◆ Exercise directions:
Below is some data. Retype exactly the lines starting at the one with "destruct (for_range_inv (λ _ o, True)" and ending at the one with "rewrite E, bind_ok, E2, bind_ok.".

◆ Source records:

Lemma decrypt_long_spec d n (l s : list Z) :
  Forall (λ c, 0 ≤ c < n) l → length l = 20%nat → length s = 20%nat → 1 < n < 2 ^ 31 → 0 ≤ d →
  decrypt_dt_long d n l s = Ok ((λ c, wrap_i8 (c ^ d mod n)) <$> l).
Proof.
  intros Hl Ll Ls Hn Hd. unfold decrypt_dt_long. change RSA_SIZE with (Z.of_nat 20). rewrite <- Ll.
  rewrite (map_cells (λ c, c ^ d mod n) l), bind_ok.
  - rewrite (map_fill (λ c, wrap_i8 (c ^ d mod n)) l); [by rewrite drop_ge, app_nil_r by lia|lia|].
    intros i x m' Hi Hx _ _. rewrite (load_init_cells _ i (x ^ d mod n)), bind_ok; [done|done|].
    by rewrite list_lookup_fmap, Hx.
  - rewrite length_replicate. lia.
  - intros i x m' Hi Hx. rewrite (load_ok l i x), bind_ok by done.
    pose proof (Forall_lookup_1 _ _ _ _ Hl Hx) as Hc. cbn beta in Hc. by rewrite pow_u64_spec, bind_ok by lia.
Qed.

Lemma roundtrip_20 p q e d (l r c0 s : list Z) :
  Z.prime p → Z.prime q → p ≠ q → (p * q - 1) * 127 ≤ INT_MAX → 0 ≤ e → 0 ≤ d →
  (e * d) mod ((p - 1) * (q - 1)) = 1 → ascii l → length l = 20%nat → length c0 = 20%nat → length s = 20%nat →
  (c ← encrypt_dt_int e (p * q) (l ++ r) c0; decrypt_dt_long d (p * q) c s) =
    Ok ((λ c, wrap_i8 (c mod (p * q))) <$> l).
Proof.
  intros Hp Hq Hne Hn He Hd Hed Hl Ll Lc Ls. pose proof (Z.prime_ge_2 _ Hp). pose proof (Z.prime_ge_2 _ Hq).
  rewrite encrypt_int_spec, bind_ok by (done || nia). unfold INT_MAX in Hn. rewrite decrypt_long_spec.
  - by rewrite rsa_chars.
  - apply Forall_fmap, Forall_forall. intros x _. apply Z.mod_pos_bound. nia.
  - by rewrite length_fmap.
  - done.
  - nia.
  - done.
Qed.

(** ** Properties *)

(** C16: For any two distinct primes with a product n up to 65536 and any non-negative random
    numbers of which one is prime to t = (p-1)(q-1), get_random returns the first of those,
    get_private_key returns an inverse of it, and on characters from 0 to 127 and buffers
    that are long enough decrypt_dt undoes encrypt_dt up to the reduction of every character
    modulo n, which is the identity for n of at least 128. Nothing is claimed of negative
    characters. *)
Theorem rsa_keys_roundtrip p q e rands (l r plain : list Z) (m : list cell) :
  Z.prime p → Z.prime q → p ≠ q → p * q ≤ 65536 → Forall (λ x, 0 ≤ x) rands →
  let n := p * q in
  let t := (p - 1) * (q - 1) in
  first_coprime t rands = Some e → ascii l → length m = length l → (length l ≤ length plain)%nat →
  ∃ d c, get_random p q rands = Ok e ∧ get_private_key e t = Ok (d, []) ∧
    encrypt_dt e n (l ++ r) (Z.of_nat (length l)) m = Ok c ∧
    decrypt_dt d n c plain (Z.of_nat (length l)) = Ok (((λ c, wrap_i8 (c mod n)) <$> l) ++ drop (length l) plain) ∧
    (128 ≤ n → (λ c, wrap_i8 (c mod n)) <$> l = l).
Proof.
  intros Hp Hq Hne Hn Hr n t He Hl Lm Lp. pose proof (Z.prime_ge_2 _ Hp). pose proof (Z.prime_ge_2 _ Hq).
  assert (Ht : 1 < t < 65536) by (subst t; nia).
  destruct (first_coprime_spec t rands e ltac:(lia) He) as [He' G].
  pose proof (get_private_key_spec e t ltac:(lia) He' ltac:(nia)) as K. rewrite G in K. destruct K as (d & Kd & Hd & Ed).
  destruct (roundtrip_spec p q e d l r plain m Hp Hq Hne Hn) as [E1 E2]; [unfold INT_MAX; lia|unfold INT_MAX; lia|done..|].
  exists d. eexists. split; [|split; [exact Kd|split; [exact E1|split; [exact E2|]]]].
  - unfold get_random. assert (Et : wrap_u32 (wrap_u32 (p - 1) * wrap_u32 (q - 1)) = t).
    { rewrite (wrap_u32_id (p - 1)), (wrap_u32_id (q - 1)) by nia. apply wrap_u32_id. fold t. lia. }
    rewrite Et, draw_spec by (done || lia). by rewrite He.
  - intros Hn'. rewrite <- (list_fmap_id l) at 2. apply list_fmap_ext. intros i x Hx.
    pose proof (Forall_lookup_1 _ _ _ _ Hl Hx) as Hc. cbn beta in Hc. rewrite Z.mod_small by lia.
  apply (wrap_i8_id x). lia.
Qed.

Lemma prime_by_sqrt n : 2 ≤ n → sqrt_prime n = true → Z.prime n.
Proof. intros Hn H. by apply sqrt_prime_spec. Qed.

Lemma rsa_keys_witness :
  ∃ d c, get_random 43 97 [0; 9; 5] = Ok 5 ∧ get_private_key 5 4032 = Ok (d, []) ∧
    encrypt_dt 5 4171 (codes "hello" ++ [0]) 5 (replicate 5 None) = Ok c ∧
    decrypt_dt d 4171 c (replicate 6 0) 5 = Ok (codes "hello" ++ [0]).
Proof.
  destruct (rsa_keys_roundtrip 43 97 5 [0; 9; 5] (codes "hello") [0] (replicate 6 0) (replicate 5 None))
    as (d & c & E1 & E2 & E3 & E4 & E5);
    [by apply prime_by_sqrt|by apply prime_by_sqrt|lia|lia|in_list|vm_compute; reflexivity|in_list|done|by vm_compute; lia|].
  exists d, c. rewrite E5 in E4 by lia. split; [exact E1|]. split; [exact E2|]. split; [exact E3|exact E4].
Defined.

(** Whatever key the random numbers give, rsa_demo exits with 0 and prints as decrypted text the
    characters reduced modulo 77, which is never the text it encrypted. *)
Theorem rsa_demo_garbles rands e :
  Forall (λ x, 0 ≤ x) rands → first_coprime 60 rands = Some e →
  ∃ out, rsa_demo_main rands =
    Ok (0, out ++ [PutStr "dec_dt："; PutChars ((λ c, c mod 77) <$> rsa_txt); PutStr "\n"]) ∧
  (λ c, c mod 77) <$> rsa_txt ≠ rsa_txt.
Proof.
  intros Hr He. destruct (first_coprime_spec 60 rands e ltac:(lia) He) as [He' G].
  pose proof (get_private_key_spec e 60 ltac:(lia) He' ltac:(lia)) as K. rewrite G in K. destruct K as (d & Kd & Hd & Ed).
  assert (Pp : Z.prime P) by by apply prime_by_sqrt. assert (Pq : Z.prime Q) by by apply prime_by_sqrt.
  unfold rsa_demo_main. change (is_prime P) with (Ok (1, [] : list output)). change (is_prime Q) with (Ok (1, [] : list output)).
  rewrite bind_ok. change (1 =? 0) with false. cbn beta iota. rewrite bind_ok. cbn beta iota.
  change (get_com_div P Q) with (Ok 1). rewrite bind_ok. change (1 =? 1) with true. cbn beta iota.
  assert (Eg : get_random P Q rands = Ok e).
  { unfold get_random. change (wrap_u32 _) with 60. by rewrite draw_spec, He. }
  rewrite Eg, bind_ok. change ((P - 1) * (Q - 1)) with 60. rewrite Kd, bind_ok. cbn beta iota. change (c_strlen (rsa_txt ++ [0])) with (Ok (Z.of_nat (length rsa_txt))). rewrite bind_ok.
  destruct (roundtrip_spec P Q e d rsa_txt [0] (replicate (Z.to_nat (Z.of_nat (length rsa_txt) + 1)) 0)
    (replicate (Z.to_nat (Z.of_nat (length rsa_txt))) None) Pp Pq) as [E1 E2];
    [done|by vm_compute|unfold INT_MAX; lia|unfold INT_MAX; lia|done|in_list|done|by apply Nat.leb_le|].
  rewrite E1, bind_ok. set (c := (λ c, c ^ e mod (P * Q)) <$> rsa_txt) in *. 
  assert (Lc : length c = length rsa_txt) by apply length_fmap.
  match goal with |- context [for_range 0 _ ?b ?o] => set (body := b); set (o0 := o) end.
  destruct (for_range_inv (λ _ o, True) body 0 (Z.of_nat (length rsa_txt)) o0) as (o1 & E & _); [lia|done| |].
  { intros i o Hi _. destruct (lookup_lt_Z c i) as [x Hx]; [lia|]. unfold body. rewrite (load_init_cells c i x) by (done || lia). by eexists. }
  rewrite E, bind_ok, E2, bind_ok.
  assert (Ew : ((λ c, wrap_i8 (c mod (P * Q))) <$> rsa_txt) ++ drop (length rsa_txt)
    (replicate (Z.to_nat (Z.of_nat (length rsa_txt) + 1)) 0) = ((λ c, c mod 77) <$> rsa_txt) ++ [0]) by reflexivity.
  rewrite Ew, (c_chars_app _ []), bind_ok by in_list. exists (o1 ++ [PutStr "\n"]).
  split; [change (1 =? 0) with false; cbn [negb]; by rewrite <- app_assoc|]. intros Hx. vm_compute in Hx. discriminate.
Qed.

Lemma rsa_demo_witness :
  (λ c, c mod 77) <$> rsa_txt ≠ rsa_txt.
Proof. destruct (rsa_demo_garbles [60; 5; 7] 7) as (out & _ & H); [in_list|reflexivity|exact H]. Defined.

(** With keys from two primes whose product is at least 128 and small enough for int arithmetic,
    decrypt_dt of rsa_algorithm.c returns the 20 characters that its encrypt_dt was given. *)
Theorem rsa_algorithm_roundtrip p q e d (l r c0 s : list Z) :
  Z.prime p → Z.prime q → p ≠ q → 128 ≤ p * q → (p * q - 1) * 127 ≤ INT_MAX → 0 ≤ e → 0 ≤ d →
  (e * d) mod ((p - 1) * (q - 1)) = 1 → ascii l → length l = 20%nat → length c0 = 20%nat → length s = 20%nat →
  (c ← encrypt_dt_int e (p * q) (l ++ r) c0; decrypt_dt_long d (p * q) c s) = Ok l.
Proof.
  intros Hp Hq Hne Hn' Hn He Hd Hed Hl Ll Lc Ls. rewrite roundtrip_20 by done. f_equal.
  rewrite <- (list_fmap_id l) at 2. apply list_fmap_ext. intros i x Hx.
  pose proof (Forall_lookup_1 _ _ _ _ Hl Hx) as Hc. cbn beta in Hc. rewrite Z.mod_small by lia.
  apply (wrap_i8_id x). lia.
Qed.

Lemma rsa_algorithm_witness :
  (c ← encrypt_dt_int 480317 (971 * 997) (algo_txt ++ [0]) (replicate 20 0);
   decrypt_dt_long 537653 (971 * 997) c (replicate 20 0)) = Ok algo_txt.
Proof.
  apply rsa_algorithm_roundtrip; [by apply prime_by_sqrt|by apply prime_by_sqrt|lia|lia|by vm_compute|lia|lia|reflexivity|in_list|reflexivity|reflexivity|reflexivity].
Defined.

(** The number in the [i]-th group of eight hexadecimal digits. *)
Definition group (i : Z) : Z :=
  default 0 ((λ v : Z, v) <$> match strtol16 (take 8 (drop (Z.to_nat (8 * i)) cypher_hex) ++ [0]) with Ok v => Some v | Err _ => None end).

Lemma for_range_total {St} (body : Z → St → res St) a b s :
  a ≤ b → (∀ i s, a ≤ i < b → is_ok (body i s) = true) → ∃ s', for_range a b body s = Ok s'.
Proof.
  intros Hab H. destruct (for_range_inv (λ _ _, True) body a b s) as (s' & E & _); [done|done| |by exists s'].
  intros i s0 Hi _. specialize (H i s0 Hi). destruct (body i s0); [by eexists|done].
Qed.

◆ Solved problem:
  destruct (for_range_inv (λ _ o, True) body 0 (Z.of_nat (length rsa_txt)) o0) as (o1 & E & _); [lia|done| |].
  { intros i o Hi _. destruct (lookup_lt_Z c i) as [x Hx]; [lia|]. unfold body. rewrite (load_init_cells c i x) by (done || lia). by eexists. }
  rewrite E, bind_ok, E2, bind_ok.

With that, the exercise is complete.